**EXERCISE AIM:** For the records that follow, please set down exactly the lines between the one holding "Ok a => k a" and the one holding "(** Modelled from the spec: the single-qubit", inclusive, and only those.

**MATERIAL SUPPLIED:**
(** * Pauli conversion and state measurement: a shallow embedding

    This development embeds two modules of the repository,

      - [pennylane/pauli/conversion.py]   ([pauli_decompose], [pauli_sentence])
      - [pennylane/devices/qubit/measure.py] ([measure] and its two strategies)

    and proves properties of them.

    Numbers.  Arithmetic is exact: a complex number is a pair of canonical
    rationals ([Qc]) and stands for a [complex128] (or, with imaginary
    part zero, a [float64]) value computed without rounding.  The rounding
    of binary64 arithmetic is outside the model: a property that rests on
    the laws of exact arithmetic (associativity, the value of a sum) says
    so, and holds of the program up to rounding only.  The one place where
    the code itself compares against a tolerance ([qml.math.allclose]) is
    modelled with the same threshold on exact numbers.

    Arrays.  An array carries its dtype, [float64] or [complex128], because
    [pauli_decompose] works in place on an array of the dtype of its
    argument and the step [term_mat[c] *= 1j] depends on it. *)

From Stdlib Require Import ZArith QArith Qcanon Lia Lqa List Bool Arith PeanoNat.
From stdpp Require Import gmap strings list.

Set Warnings "-notation-for-abbreviation,-register-all".

Open Scope Qc_scope.

(** ** Exact complex numbers *)

(** The numbers of the model: exact Gaussian rationals in place of the
    binary64 components of the program's numbers.  No operation below
    rounds. *)
Definition C : Type := (Qc * Qc)%type.

Definition Cre (z : C) : Qc := fst z.
Definition Cim (z : C) : Qc := snd z.
Definition C0 : C := (0, 0).
Definition C1 : C := (1, 0).
(** Python's [1j]. *)
Definition Ci : C := (0, 1).
Definition Cadd (a b : C) : C := (Cre a + Cre b, Cim a + Cim b).
Definition Csub (a b : C) : C := (Cre a - Cre b, Cim a - Cim b).
Definition Copp (a : C) : C := (- Cre a, - Cim a).
Definition Cmul (a b : C) : C :=
  (Cre a * Cre b - Cim a * Cim b, Cre a * Cim b + Cim a * Cre b).
(** [math.conj]. *)
Definition Cconj (a : C) : C := (Cre a, - Cim a).
(** [math.real]: the result is a real number; seen as a complex number its
    imaginary component is zero. *)
Definition Creal (a : C) : C := (Cre a, 0).
(** Storing a complex value into an element of a [float64] array: NumPy
    keeps the real part (and warns that the imaginary part is
    discarded). *)
Definition astype_float64 (a : C) : C := (Cre a, 0).
(** Squared modulus. *)
Definition Cnorm2 (a : C) : Qc := Cre a * Cre a + Cim a * Cim a.
Definition Qc_of_nat (n : nat) : Qc := Q2Qc (inject_Z (Z.of_nat n)).
(** Division of a complex number by a (non-negative) integer, as in
    [term_mat /= shape[0]]. *)
Definition Cdivn (a : C) (n : nat) : C := (Cre a / Qc_of_nat n, Cim a / Qc_of_nat n).
Definition Qc_le_bool (a b : Qc) : bool := Qle_bool (this a) (this b).
Definition C_eq_bool (a b : C) : bool := Qc_eq_bool (Cre a) (Cre b) && Qc_eq_bool (Cim a) (Cim b).

(** NumPy's default absolute tolerance, [atol = 1e-08]. *)
Definition atol : Qc := Q2Qc (1 # 100000000).

(** Modelled from the spec: [qml.math.allclose(coefficient, 0)] (pennylane.math
    is not under src/).  With the second argument 0 the relative part of
    NumPy's test vanishes and the test is [|coefficient| <= atol]; on exact
    numbers the modulus is compared through its square. *)
Definition allclose0 (c : C) : bool := Qc_le_bool (Cnorm2 c) (atol * atol).

(** [a] and [b] differ by at most [eps] in modulus. *)
Definition Cclose (eps : Qc) (a b : C) : Prop := Cnorm2 (Csub a b) <= eps * eps.
Definition Cclose_bool (eps : Qc) (a b : C) : bool := Qc_le_bool (Cnorm2 (Csub a b)) (eps * eps).

(** ** Results of fallible code *)

Inductive result (E A : Type) : Type :=
| Ok (a : A)
| Raise (e : E).
Arguments Ok {E A} a.
Arguments Raise {E A} e.

Global Instance result_bind {E : Type} : MBind (result E) :=
  fun A B (k : A -> result E B) (r : result E A) =>
    match r with
    | Ok a => k a
    | Raise e => Raise e
    end.

(** ** The Pauli term model *)

(** The four symbols [I = "I"], [X = "X"], [Y = "Y"], [Z = "Z"] of
    [pauli_arithmetic]. *)
Module Label.
Inductive t : Set := I | X | Y | Z.
End Label.
Notation label := Label.t.

Global Instance label_eq_dec : EqDecision label.
Proof. solve_decision. Defined.

Definition label_to_nat (l : label) : nat :=
  match l with Label.I => 0 | Label.X => 1 | Label.Y => 2 | Label.Z => 3 end.
Definition label_of_nat (n : nat) : label :=
  match n with 0 => Label.I | 1 => Label.X | 2 => Label.Y | _ => Label.Z end.

Global Instance label_countable : Countable label.
Proof. apply (inj_countable' label_to_nat label_of_nat). by intros []. Defined.

(** A wire is an integer or a string label. *)
Definition wire : Type := (Z + string)%type.

(** A Pauli word maps the wires it acts on to a non-identity symbol; a
    Pauli sentence maps words to coefficients. *)
Notation PauliWord := (gmap wire label).
Notation PauliSentence := (gmap (gmap wire label) C).

(** Modelled from the spec: the constructor [PauliWord(mapping)] of
    [pauli_arithmetic] (not under src/): the keys present are exactly the
    acted-on wires, identity entries are not stored.  A dict built from
    key/value pairs keeps the last value of a repeated key. *)
Definition dict_of_pairs {K V : Type} `{Countable K} (l : list (K * V)) : gmap K V :=
  fold_left (fun m kv => <[fst kv := snd kv]> m) l ∅.
Definition make_PauliWord (mapping : gmap wire label) : gmap wire label :=
  filter (fun kv => snd kv <> Label.I) mapping.

(** Modelled from the spec: the single-qubit Pauli multiplication table,
    [X*Y = iZ], [Y*Z = iX], [Z*X = iY], the reversed products with phase
    [-i]. *)
Definition mul_label (a b : label) : label * C :=
  match a, b with
  | Label.I, x => (x, C1)
  | x, Label.I => (x, C1)
  | Label.X, Label.X | Label.Y, Label.Y | Label.Z, Label.Z => (Label.I, C1)
  | Label.X, Label.Y => (Label.Z, Ci)
  | Label.Y, Label.Z => (Label.X, Ci)
  | Label.Z, Label.X => (Label.Y, Ci)
  | Label.Y, Label.X => (Label.Z, Copp Ci)
  | Label.Z, Label.Y => (Label.X, Copp Ci)
  | Label.X, Label.Z => (Label.Y, Copp Ci)
  end.
Lemma unstopped_session_file_witness :
  fst (createGPX sample_fix 5000 true (boot fresh_card)) = Started /\
  sd_ok (card (boot (F := Q) fresh_card)) = true /\
  Xml.elements (preamble_text ++ points_text (located three_calls)) = None.
Proof.
refine (conj eq_refl (conj eq_refl _)).
exact (proj1 (proj2 (unstopped_session_file sample_fix 5000 true three_calls
                       (boot fresh_card) eq_refl eq_refl))).
Defined.

Lemma elapsed_across_overflow_witness :
  0 <= 4294967000 < UINT32 /\ 0 <= 5000 < UINT32 /\
  elapsed ((4294967000 + 5000) mod UINT32) 4294967000 = 5000.
Proof.
assert (H1 : 0 <= 4294967000 < UINT32) by (unfold UINT32; lia).
assert (H2 : 0 <= 5000 < UINT32) by (unfold UINT32; lia).
refine (conj H1 (conj H2 _)).
exact (elapsed_across_overflow 4294967000 5000 H1 H2).
Defined.

Lemma gate_shut_for_an_interval_witness :
  isRecording recording = true /\
  elapsed 5000 (lastWrite recording) > 3000 /\
  elapsed 7000 5001 <= 3000 /\
  loop_gpx sample_fix 7000 7001 (loop_gpx sample_fix 5000 5001 recording)
    = loop_gpx sample_fix 5000 5001 recording.
Proof.
assert (H1 : elapsed 5000 (lastWrite recording) > 3000) by (vm_compute; reflexivity).
assert (H2 : elapsed 7000 5001 <= 3000) by (vm_compute; discriminate).
refine (conj eq_refl (conj H1 (conj H2 _))).
exact (proj2 (gate_shut_for_an_interval sample_fix sample_fix 5000 5001 7000 7001
                recording eq_refl H1 H2)).
Defined.

Lemma Sketch115200_held_key_toggles_once_witness :
  in_key_r key_down = true /\
  isRecording (Sketch115200.loop key_down (Sketch115200.loop key_down (boot fresh_card)))
    = isRecording (Sketch115200.loop key_down (boot fresh_card)).
Proof.
refine (conj eq_refl _).
exact (proj1 (Sketch115200_held_key_toggles_once key_down key_down (boot fresh_card)
                eq_refl)).
Defined.
Lemma stream_resolves_at_close_witness :
  exists rec,
    sc_promise (executeCommandStream demo_env linux_tools (lit "ls") no_options
                  [OnStdout (lit "a"); OnStderr (lit "w"); OnStdout (lit "b");
                   OnClose (ExitNum 0); OnTimeout])
    = Resolved rec
    /\ stdout rec = lit "ab"
    /\ In Killed (sc_os (executeCommandStream demo_env linux_tools (lit "ls")
                           no_options
                           [OnStdout (lit "a"); OnStderr (lit "w"); OnStdout (lit "b");
                            OnClose (ExitNum 0); OnTimeout])).
Proof.
  destruct (stream_resolves_at_close demo_env linux_tools (lit "ls") no_options
              [OnStdout (lit "a"); OnStderr (lit "w"); OnStdout (lit "b")]
              [OnTimeout] (ExitNum 0))
    as (rec & Hp & Hout & _ & _ & _ & _ & Hkill).
  - vm_compute. reflexivity.
  - reflexivity.
  - exists rec. split; [exact Hp |]. split; [exact Hout |].
    apply Hkill. left. reflexivity.
Defined.

(** ** A refused command asked for by the model *)

Section RefusedToolCall.

Variable env : Env.
Variable a : PrivateAgent.
Variable args : json.
Variable c : jstring.

Hypothesis Hcommand : prop args (lit "command") = Some (Some (JStr c)).
Hypothesis Hdanger : isDangerousCommand c = true.

Lemma refused_dispatch :
  dispatch env a (lit "execute_command") args
  = (Threw security_error, systemTools a).
Proof.
  unfold dispatch. change (jstr_eqb (lit "execute_command") (lit "execute_command"))
    with true. cbv iota. rewrite Hcommand.
  destruct args as [| | | | | fields]; try discriminate.
  cbn [prop]. unfold executeCommand. rewrite Hdanger. reflexivity.
Qed.

(** When the model asks for [execute_command] with a command the denylist
    refuses, nothing is executed: the executor is left as it was, the tool
    call history gets a record of the failure, and the results list of the
    turn gets the security error under the name of the tool, which goes
    into the follow-up prompt. *)
Theorem refused_command_becomes_an_error_entry
  (results : list ToolResultEntry) (chunks : list chunk) :
  let call := {| name := lit "execute_command"; arguments := args |} in
  let '(results', a', _) := run_tool_call env (results, a, chunks) call in
  results' = results ++ [{| tr_tool := lit "execute_command"; tr_result := None;
                            tr_error := Some security_error |}]
  /\ systemTools a' = systemTools a
  /\ toolCallHistory a'
     = toolCallHistory a
       ++ [tool_record env a (lit "execute_command") args (Threw security_error)]
  /\ conversationHistory a' = conversationHistory a.
Proof.
  cbv zeta. unfold run_tool_call. cbn [name arguments].
  assert (Hobj : decode_arguments env args = args).
  { destruct args as [| | | | | fields]; try discriminate. reflexivity. }
  rewrite Hobj, executeTool_record, refused_dispatch. cbn [fst snd].
  repeat split.
Qed.

End RefusedToolCall.

Lemma refused_command_becomes_an_error_entry_witness :
  let '(results', a', _) :=
    run_tool_call demo_env ([], demo_agent 4096, [])
      {| name := lit "execute_command"; arguments := wipe_args |} in
  map tr_error results' = [Some security_error]
  /\ executionHistory (systemTools a') = [].
Proof.
  pose proof (refused_command_becomes_an_error_entry demo_env (demo_agent 4096)
                wipe_args (lit "sudo rm -rf / --no-preserve-root")
                eq_refl eq_refl [] []) as H.
  cbv zeta in H.
  destruct (run_tool_call demo_env ([], demo_agent 4096, [])
              {| name := lit "execute_command"; arguments := wipe_args |})
    as [[results' a'] shown].
  destruct H as (Hr & Ht & _). rewrite Hr, Ht. split; reflexivity.
Defined.

(** ** What the regular expressions find *)

Section Language.

Context {A : Type}.

Lemma star_greedy_some (p : ascii -> bool) (s : jstring) (k : jstring -> option A) :
  k s <> None -> star_greedy p s k <> None.
Proof.
  intros Hk. destruct s as [| x s]; cbn [star_greedy]; [exact Hk |].
  destruct (p x); [| exact Hk].
  destruct (star_greedy p s k); [discriminate | exact Hk].
Qed.

Lemma star_greedy_complete (p : ascii -> bool) (m rest : jstring)
  (k : jstring -> option A) :
  forallb p m = true -> k rest <> None -> star_greedy p (m ++ rest) k <> None.
Proof.
  intros Hm Hk. induction m as [| x m IH]; cbn [app].
  - apply star_greedy_some. exact Hk.
  - cbn [forallb] in Hm. apply andb_true_iff in Hm. destruct Hm as [Hx Hm].
    cbn [star_greedy]. rewrite Hx.
    destruct (star_greedy p (m ++ rest) k) eqn:E; [discriminate |].
    exfalso. apply (IH Hm). reflexivity.
Qed.

Lemma star_lazy_complete (p : ascii -> bool) (m rest : jstring)
  (k : jstring -> option A) :
  forallb p m = true -> k rest <> None -> star_lazy p (m ++ rest) k <> None.
Proof.
  intros Hm Hk. induction m as [| x m IH]; cbn [app].
  - destruct rest; cbn [star_lazy]; destruct (k _); congruence.
  - cbn [forallb] in Hm. apply andb_true_iff in Hm. destruct Hm as [Hx Hm].
    cbn [star_lazy]. destruct (k (x :: m ++ rest)); [discriminate |].
    rewrite Hx. apply IH. exact Hm.
Qed.

(** The matcher backtracks over every way to match: when the expression
    matches a text in full and the continuation accepts what follows, the
    matcher succeeds. *)
Lemma rmatch_complete (r : regex) (m rest : jstring) (c : captures)
  (k : jstring -> captures -> option A) :
  lang r m -> (forall c', k rest c' <> None) -> rmatch r (m ++ rest) c k <> None.
Proof.
  revert m rest c k.
  induction r as [| p | r1 IH1 r2 IH2 | r1 IH1 r2 IH2 | g p | i r1 IH1];
    intros m rest c k Hm Hk; cbn [lang rmatch] in *.
  - subst m. apply Hk.
  - destruct Hm as (x & -> & Hx). cbn [app]. rewrite Hx. apply Hk.
  - destruct Hm as (s1 & s2 & -> & H1 & H2). rewrite <- app_assoc.
    apply IH1; [exact H1 |]. intros c'. apply IH2; assumption.
  - destruct (rmatch r1 (m ++ rest) c k) eqn:E; [discriminate |].
    destruct Hm as [H1 | H2].
    + exfalso. apply (IH1 m rest c k H1 Hk). exact E.
    + apply IH2; assumption.
  - destruct g; [apply star_greedy_complete | apply star_lazy_complete];
      try exact Hm; apply Hk.
  - apply IH1; [exact Hm |]. intros c'. apply Hk.
Qed.

(** What the matcher finds is a match. *)
Lemma rmatch_sound (r : regex) (s : jstring) (c : captures)
  (k : jstring -> captures -> option A) (x : A) :
  rmatch r s c k = Some x ->
  exists m rest c', s = m ++ rest /\ lang r m /\ k rest c' = Some x.
Proof.
  revert s c k.
  induction r as [| p | r1 IH1 r2 IH2 | r1 IH1 r2 IH2 | g p | i r1 IH1];
    intros s c k H; cbn [lang rmatch] in *.
  - exists [], s, c. repeat split. exact H.
  - destruct s as [| y s]; [discriminate |].
    destruct (p y) eqn:Hy; [| discriminate].
    exists [y], s, c. repeat split; eauto.
  - apply IH1 in H. destruct H as (m1 & rest1 & c1 & -> & H1 & H).
    apply IH2 in H. destruct H as (m2 & rest2 & c2 & -> & H2 & H).
    exists (m1 ++ m2), rest2, c2. rewrite <- app_assoc.
    split; [reflexivity |]. split; [| exact H]. exists m1, m2. repeat split; assumption.
  - destruct (rmatch r1 s c k) eqn:E.
    + injection H as ->. apply IH1 in E. destruct E as (m & rest & c' & -> & H1 & H).
      exists m, rest, c'. repeat split; [left; exact H1 | exact H].
    + apply IH2 in H. destruct H as (m & rest & c' & -> & H2 & H).
      exists m, rest, c'. repeat split; [right; exact H2 | exact H].
  - destruct g.
    + apply star_greedy_inv in H. destruct H as (w & s' & -> & Hw & H).
      exists w, s', c. repeat split; assumption.
    + apply star_lazy_inv in H. destruct H as (w & s' & -> & Hw & H).
      exists w, s', c. repeat split; assumption.
  - apply IH1 in H. destruct H as (m & rest & c' & -> & H1 & H).
    exists m, rest. eexists. repeat split; [exact H1 | exact H].
Qed.

End Language.

(** [test] says whether some part of the text is matched in full. *)
Lemma test_spec (r : regex) (s : jstring) :
  test r s = true <-> exists pre m post, s = pre ++ m ++ post /\ lang r m.
Proof.
  unfold test. split.
  - destruct (exec r s) as [[c rest] |] eqn:E; [intros _ | discriminate].
    apply exec_inv in E. destruct E as (pre & s0 & -> & E).
    apply rmatch_sound in E. destruct E as (m & post & c' & -> & Hm & _).
    exists pre, m, post. split; [reflexivity | exact Hm].
  - intros (pre & m & post & -> & Hm).
    assert (H : exec r (pre ++ m ++ post) <> None).
    { induction pre as [| y pre IH]; cbn [app].
      - rewrite exec_unfold. unfold match_here.
        destruct (rmatch r (m ++ post) [] _) eqn:E; [discriminate |].
        exfalso. revert E. apply rmatch_complete; [exact Hm | discriminate].
      - cbn [exec]. destruct (match_here r (y :: pre ++ m ++ post));
          [discriminate | exact IH]. }
    destruct (exec r (pre ++ m ++ post)); [reflexivity | congruence].
Qed.
Lemma fact_layer0_agree h h' fs0 S0 :
  agree h h' -> s_layer_ok h S0 ->
  fact_layer0 h fs0 S0 -> fact_layer0 h' fs0 S0.
Proof.
  intros Ha Hok (Hk & Hf).
  pose proof (fun x => s_layer_ok_valid h S0 x Hok) as Hv.
  split.
  - intros k. rewrite (skeys_agree_valid h h' S0 Ha Hv). apply Hk.
  - intros s Hs. destruct Ha as (_ & _ & C & _). rewrite C by auto. auto.
Qed.

Lemma fact_layer_later_agree h h' Sl :
  agree h h' -> s_layer_ok h Sl ->
  fact_layer_later h Sl -> fact_layer_later h' Sl.
Proof.
  intros (_ & _ & C & _) Hok (Hp & Hn).
  pose proof (fun x => s_layer_ok_valid h Sl x Hok) as Hv.
  split.
  - intros s Hs. rewrite C by auto. auto.
  - intros s1 s2 H1 H2. unfold s_mx. rewrite !C by auto. now apply Hn.
Qed.

Lemma action_layer_agree h h' acts ser Sl La Sn :
  agree h h' -> s_layer_ok h Sl -> s_layer_ok h Sn ->
  action_layer h acts ser Sl La Sn -> action_layer h' acts ser Sl La Sn.
Proof.
  intros Ha HSl HSn (Hok & Hn & Hcov & Hser & Heff & Hpriv).
  pose proof (fun x => s_layer_ok_valid h Sl x HSl) as VSl.
  pose proof (fun x => s_layer_ok_valid h Sn x HSn) as VSn.
  pose proof (fun x => a_layer_ok_valid h La x Hok) as VLa.
  pose proof Ha as (A & B & C & D).
  assert (G : forall n, In n La -> get_a h' n = get_a h n) by (intros; auto).
  split; [now apply (a_layer_ok_agree h h') |].
  split; [| split; [| split; [| split]]].
  - intros n Hin. rewrite (G n Hin).
    destruct (Hn n Hin) as (H1 & H2 & H3 & H4 & H5).
    rewrite (skeys_agree_valid h h' _ Ha H3).
    rewrite (skeys_agree_valid h h' Sl Ha VSl).
    repeat split; auto; try (apply H4; assumption).
    intros x Hx. apply H3 in Hx. lia.
  - intros act Hin Happ. rewrite (akeys_agree_valid h h' La Ha VLa).
    apply Hcov; [exact Hin |]. now rewrite <- (skeys_agree_valid h h' Sl Ha VSl).
  - intros Hs n1 n2 H1 H2 Hne. unfold a_mx. rewrite !G by assumption.
    now apply Hser.
  - intros k. rewrite (skeys_agree_valid h h' Sn Ha VSn), Heff.
    split; intros (n & Hin & Hk); exists n; (split; [exact Hin |]).
    + now rewrite G.
    + now rewrite <- G.
  - intros n p Hin Hp. rewrite (G n Hin) in Hp.
    destruct (Hn n Hin) as (_ & H2 & H3 & _).
    rewrite C by (apply H3; now rewrite <- H2).
    now apply (Hpriv n p).
Qed.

**WORKED SOLUTION:**
    | Ok a => k a
    | Raise e => Raise e
    end.

(** ** The Pauli term model *)

(** The four symbols [I = "I"], [X = "X"], [Y = "Y"], [Z = "Z"] of
    [pauli_arithmetic]. *)
Module Label.
Inductive t : Set := I | X | Y | Z.
End Label.
Notation label := Label.t.

Global Instance label_eq_dec : EqDecision label.
Proof. solve_decision. Defined.

Definition label_to_nat (l : label) : nat :=
  match l with Label.I => 0 | Label.X => 1 | Label.Y => 2 | Label.Z => 3 end.
Definition label_of_nat (n : nat) : label :=
  match n with 0 => Label.I | 1 => Label.X | 2 => Label.Y | _ => Label.Z end.

Global Instance label_countable : Countable label.
Proof. apply (inj_countable' label_to_nat label_of_nat). by intros []. Defined.

(** A wire is an integer or a string label. *)
Definition wire : Type := (Z + string)%type.

(** A Pauli word maps the wires it acts on to a non-identity symbol; a
    Pauli sentence maps words to coefficients. *)
Notation PauliWord := (gmap wire label).
Notation PauliSentence := (gmap (gmap wire label) C).

(** Modelled from the spec: the constructor [PauliWord(mapping)] of
    [pauli_arithmetic] (not under src/): the keys present are exactly the
    acted-on wires, identity entries are not stored.  A dict built from
    key/value pairs keeps the last value of a repeated key. *)
Definition dict_of_pairs {K V : Type} `{Countable K} (l : list (K * V)) : gmap K V :=
  fold_left (fun m kv => <[fst kv := snd kv]> m) l ∅.
Definition make_PauliWord (mapping : gmap wire label) : gmap wire label :=
  filter (fun kv => snd kv <> Label.I) mapping.

(** Modelled from the spec: the single-qubit Pauli multiplication table,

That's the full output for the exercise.